Study material =
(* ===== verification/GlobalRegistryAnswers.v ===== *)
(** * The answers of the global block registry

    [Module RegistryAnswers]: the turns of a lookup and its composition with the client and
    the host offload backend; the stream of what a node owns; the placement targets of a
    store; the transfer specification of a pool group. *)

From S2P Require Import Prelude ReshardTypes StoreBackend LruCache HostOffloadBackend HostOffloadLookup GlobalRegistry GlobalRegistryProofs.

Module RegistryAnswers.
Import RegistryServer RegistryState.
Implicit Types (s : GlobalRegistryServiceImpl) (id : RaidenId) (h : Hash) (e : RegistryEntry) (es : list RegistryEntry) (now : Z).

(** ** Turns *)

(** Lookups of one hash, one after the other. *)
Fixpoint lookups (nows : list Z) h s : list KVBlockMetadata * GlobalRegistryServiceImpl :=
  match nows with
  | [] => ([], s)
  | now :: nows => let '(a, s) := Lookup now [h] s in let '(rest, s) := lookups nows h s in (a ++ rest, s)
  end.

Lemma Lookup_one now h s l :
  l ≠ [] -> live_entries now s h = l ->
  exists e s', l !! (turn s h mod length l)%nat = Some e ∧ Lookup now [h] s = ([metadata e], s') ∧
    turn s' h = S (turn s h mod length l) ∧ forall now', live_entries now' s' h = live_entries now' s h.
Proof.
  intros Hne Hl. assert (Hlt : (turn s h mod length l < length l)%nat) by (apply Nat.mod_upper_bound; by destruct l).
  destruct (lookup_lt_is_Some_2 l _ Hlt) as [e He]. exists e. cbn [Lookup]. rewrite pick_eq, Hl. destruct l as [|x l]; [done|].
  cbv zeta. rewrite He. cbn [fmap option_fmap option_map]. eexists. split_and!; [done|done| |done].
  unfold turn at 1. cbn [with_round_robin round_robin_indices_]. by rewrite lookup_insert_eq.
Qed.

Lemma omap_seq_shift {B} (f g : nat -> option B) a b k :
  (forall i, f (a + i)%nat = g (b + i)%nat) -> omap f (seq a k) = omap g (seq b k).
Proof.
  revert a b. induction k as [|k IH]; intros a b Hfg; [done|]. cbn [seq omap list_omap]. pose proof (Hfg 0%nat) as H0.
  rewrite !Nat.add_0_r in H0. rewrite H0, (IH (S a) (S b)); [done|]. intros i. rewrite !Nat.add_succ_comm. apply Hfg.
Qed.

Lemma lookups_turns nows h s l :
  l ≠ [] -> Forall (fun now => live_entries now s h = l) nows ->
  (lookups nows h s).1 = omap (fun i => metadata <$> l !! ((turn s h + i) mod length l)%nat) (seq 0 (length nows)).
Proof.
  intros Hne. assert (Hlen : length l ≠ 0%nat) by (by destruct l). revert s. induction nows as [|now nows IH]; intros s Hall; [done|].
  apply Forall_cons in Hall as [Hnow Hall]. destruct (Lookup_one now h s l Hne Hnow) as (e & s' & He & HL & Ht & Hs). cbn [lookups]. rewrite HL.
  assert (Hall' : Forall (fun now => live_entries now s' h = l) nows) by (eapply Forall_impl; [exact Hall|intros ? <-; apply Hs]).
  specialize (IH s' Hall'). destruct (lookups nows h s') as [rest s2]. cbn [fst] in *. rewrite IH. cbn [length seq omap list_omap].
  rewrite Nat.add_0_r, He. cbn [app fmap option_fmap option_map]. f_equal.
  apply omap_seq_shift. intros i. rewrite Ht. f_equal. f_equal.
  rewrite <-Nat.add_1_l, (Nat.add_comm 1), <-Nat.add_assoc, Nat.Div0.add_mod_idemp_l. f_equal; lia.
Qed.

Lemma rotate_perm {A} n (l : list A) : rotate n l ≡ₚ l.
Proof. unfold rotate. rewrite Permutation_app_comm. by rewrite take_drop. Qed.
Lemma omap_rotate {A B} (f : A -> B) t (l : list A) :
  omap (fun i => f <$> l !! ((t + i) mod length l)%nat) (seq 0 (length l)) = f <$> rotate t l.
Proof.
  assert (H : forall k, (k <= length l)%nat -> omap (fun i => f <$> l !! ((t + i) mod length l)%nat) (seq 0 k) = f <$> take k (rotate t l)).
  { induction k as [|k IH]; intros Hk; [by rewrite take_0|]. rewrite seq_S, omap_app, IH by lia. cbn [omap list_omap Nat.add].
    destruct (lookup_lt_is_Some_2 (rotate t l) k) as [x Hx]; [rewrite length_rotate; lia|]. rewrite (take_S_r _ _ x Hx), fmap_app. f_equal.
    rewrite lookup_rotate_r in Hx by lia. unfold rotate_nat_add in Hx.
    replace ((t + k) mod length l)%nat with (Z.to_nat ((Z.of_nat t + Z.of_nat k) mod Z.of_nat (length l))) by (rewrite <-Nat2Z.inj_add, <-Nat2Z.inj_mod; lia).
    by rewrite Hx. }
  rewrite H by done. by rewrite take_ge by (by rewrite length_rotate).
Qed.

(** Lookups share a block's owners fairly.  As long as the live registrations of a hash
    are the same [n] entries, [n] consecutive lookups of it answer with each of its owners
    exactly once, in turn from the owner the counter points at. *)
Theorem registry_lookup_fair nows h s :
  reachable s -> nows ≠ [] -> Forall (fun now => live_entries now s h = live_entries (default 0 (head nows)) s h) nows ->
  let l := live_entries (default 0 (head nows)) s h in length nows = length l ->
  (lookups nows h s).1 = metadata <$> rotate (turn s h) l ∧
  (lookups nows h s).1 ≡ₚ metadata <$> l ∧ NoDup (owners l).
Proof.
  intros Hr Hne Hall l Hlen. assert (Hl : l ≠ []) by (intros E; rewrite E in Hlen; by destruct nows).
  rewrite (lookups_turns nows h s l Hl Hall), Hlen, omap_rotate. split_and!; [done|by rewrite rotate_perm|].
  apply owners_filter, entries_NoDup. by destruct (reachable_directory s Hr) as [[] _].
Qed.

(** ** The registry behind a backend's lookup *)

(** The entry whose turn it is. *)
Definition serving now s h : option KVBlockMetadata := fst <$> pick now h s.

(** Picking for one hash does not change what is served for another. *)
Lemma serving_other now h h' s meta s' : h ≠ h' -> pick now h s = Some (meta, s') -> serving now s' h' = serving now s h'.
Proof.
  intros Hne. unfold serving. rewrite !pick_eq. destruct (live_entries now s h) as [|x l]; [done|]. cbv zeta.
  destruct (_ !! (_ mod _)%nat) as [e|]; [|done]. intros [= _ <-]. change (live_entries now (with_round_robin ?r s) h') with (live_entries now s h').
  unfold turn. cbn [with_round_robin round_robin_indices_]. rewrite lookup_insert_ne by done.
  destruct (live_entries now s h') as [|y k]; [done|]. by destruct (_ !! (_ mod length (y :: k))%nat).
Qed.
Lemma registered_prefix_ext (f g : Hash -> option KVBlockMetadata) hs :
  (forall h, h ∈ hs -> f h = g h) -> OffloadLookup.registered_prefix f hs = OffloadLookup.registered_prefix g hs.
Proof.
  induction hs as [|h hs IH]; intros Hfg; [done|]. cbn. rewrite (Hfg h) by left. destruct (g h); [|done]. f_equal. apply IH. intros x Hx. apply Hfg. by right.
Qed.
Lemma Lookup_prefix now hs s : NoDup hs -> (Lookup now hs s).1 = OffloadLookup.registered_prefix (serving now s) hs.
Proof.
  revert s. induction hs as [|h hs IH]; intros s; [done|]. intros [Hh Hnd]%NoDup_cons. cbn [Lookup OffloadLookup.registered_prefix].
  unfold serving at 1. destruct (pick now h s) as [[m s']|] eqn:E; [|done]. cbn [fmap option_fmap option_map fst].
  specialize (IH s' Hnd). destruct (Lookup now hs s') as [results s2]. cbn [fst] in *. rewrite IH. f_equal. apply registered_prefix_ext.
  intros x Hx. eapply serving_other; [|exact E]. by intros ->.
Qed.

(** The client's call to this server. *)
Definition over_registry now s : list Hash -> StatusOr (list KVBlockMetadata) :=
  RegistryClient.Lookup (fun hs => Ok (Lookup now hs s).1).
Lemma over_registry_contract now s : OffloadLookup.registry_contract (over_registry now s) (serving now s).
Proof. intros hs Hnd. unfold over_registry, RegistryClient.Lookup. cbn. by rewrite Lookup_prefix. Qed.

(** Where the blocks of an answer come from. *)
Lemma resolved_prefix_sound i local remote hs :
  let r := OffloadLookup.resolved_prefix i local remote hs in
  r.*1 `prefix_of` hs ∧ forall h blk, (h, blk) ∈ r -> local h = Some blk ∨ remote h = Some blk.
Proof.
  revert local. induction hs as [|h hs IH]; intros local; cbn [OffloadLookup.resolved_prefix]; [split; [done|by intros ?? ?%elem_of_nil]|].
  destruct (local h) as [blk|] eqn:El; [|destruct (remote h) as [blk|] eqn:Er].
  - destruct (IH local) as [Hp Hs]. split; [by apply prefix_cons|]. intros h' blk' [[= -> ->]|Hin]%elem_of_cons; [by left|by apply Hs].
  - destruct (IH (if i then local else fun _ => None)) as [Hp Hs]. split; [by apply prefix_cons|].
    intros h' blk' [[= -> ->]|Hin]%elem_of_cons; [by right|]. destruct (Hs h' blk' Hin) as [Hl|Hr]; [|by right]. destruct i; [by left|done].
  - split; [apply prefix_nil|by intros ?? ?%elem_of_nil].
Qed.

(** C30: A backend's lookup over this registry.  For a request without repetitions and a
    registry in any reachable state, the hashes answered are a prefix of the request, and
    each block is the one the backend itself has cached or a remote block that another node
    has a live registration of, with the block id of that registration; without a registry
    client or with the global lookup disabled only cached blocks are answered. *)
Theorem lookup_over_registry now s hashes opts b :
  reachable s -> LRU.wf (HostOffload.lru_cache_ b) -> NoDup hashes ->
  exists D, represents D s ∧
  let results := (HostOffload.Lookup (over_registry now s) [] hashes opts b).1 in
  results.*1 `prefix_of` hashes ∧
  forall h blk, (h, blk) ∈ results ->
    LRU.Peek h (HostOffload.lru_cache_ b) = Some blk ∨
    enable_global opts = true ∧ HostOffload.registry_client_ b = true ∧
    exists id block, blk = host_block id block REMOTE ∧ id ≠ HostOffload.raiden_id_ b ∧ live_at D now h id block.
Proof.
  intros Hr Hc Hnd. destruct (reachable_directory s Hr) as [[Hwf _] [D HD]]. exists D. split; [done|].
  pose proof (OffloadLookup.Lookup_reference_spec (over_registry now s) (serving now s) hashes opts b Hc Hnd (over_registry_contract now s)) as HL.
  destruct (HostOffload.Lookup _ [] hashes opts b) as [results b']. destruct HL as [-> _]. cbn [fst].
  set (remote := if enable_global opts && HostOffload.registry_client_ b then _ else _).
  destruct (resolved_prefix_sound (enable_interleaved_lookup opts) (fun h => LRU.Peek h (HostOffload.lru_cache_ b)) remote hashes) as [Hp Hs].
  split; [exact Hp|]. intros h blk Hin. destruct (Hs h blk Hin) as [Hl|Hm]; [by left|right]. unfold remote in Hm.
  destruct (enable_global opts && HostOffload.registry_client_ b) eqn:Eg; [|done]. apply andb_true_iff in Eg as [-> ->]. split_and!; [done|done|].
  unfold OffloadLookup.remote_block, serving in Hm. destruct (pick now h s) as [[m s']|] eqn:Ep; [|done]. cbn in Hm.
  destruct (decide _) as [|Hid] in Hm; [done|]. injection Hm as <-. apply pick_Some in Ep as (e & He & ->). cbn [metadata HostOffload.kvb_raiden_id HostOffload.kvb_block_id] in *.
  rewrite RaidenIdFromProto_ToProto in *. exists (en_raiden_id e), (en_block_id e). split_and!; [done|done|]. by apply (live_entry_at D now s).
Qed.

What is required =
Produce only the lines from the line containing "destruct (enable_global opts" through the line containing "unfold OffloadLookup.remote_block, serving", inclusive of both, exactly as they stand in the entries above.

Answer space =
  destruct (enable_global opts && HostOffload.registry_client_ b) eqn:Eg; [|done]. apply andb_true_iff in Eg as [-> ->]. split_and!; [done|done|].
  unfold OffloadLookup.remote_block, serving in Hm. destruct (pick now h s) as [[m s']|] eqn:Ep; [|done]. cbn in Hm.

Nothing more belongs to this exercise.